**The problem**: When you reach the line containing "lk_events w' = lk_events" in the records below, start copying exactly, and stop once you have copied the line containing "apply (handshake_agreement line_crypto".
Top of Exercise data
Lemma handshake_agreement_witness :
  ∃ c' s' p' w', handshake (as_address ex_slot) false ex_control (ex_peripheral None) ex_line = Some (c', p', w') ∧
    in_session line_crypto c' 0 s' p' w' ∧
    ss_keys (as_sc_session s') = derived_keys toy (as_scbk ex_slot) (replicate 8 1%Z) ∧
    as_next_seq s' = advance_sqn (advance_sqn (as_next_seq ex_slot)) ∧
    lk_events w' = lk_events ex_line ++ [mk_sc_event (as_address ex_slot) OSDP_ACU_SC_EVENT_ESTABLISHED] ∧
    lk_tape w' = [[3%Z]].
Proof.
  apply (handshake_agreement line_crypto toy toy eq_refl ex_control 0 ex_slot false (ex_peripheral None)
    (replicate 8 1%Z) (replicate 8 2%Z) [[3%Z]] ex_line (ex_paired None I)); by vm_decide.
Defined.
Bottom of Exercise data
**Written response**:
    lk_events w' = lk_events ex_line ++ [mk_sc_event (as_address ex_slot) OSDP_ACU_SC_EVENT_ESTABLISHED] ∧
    lk_tape w' = [[3%Z]].
Proof.
  apply (handshake_agreement line_crypto toy toy eq_refl ex_control 0 ex_slot false (ex_peripheral None)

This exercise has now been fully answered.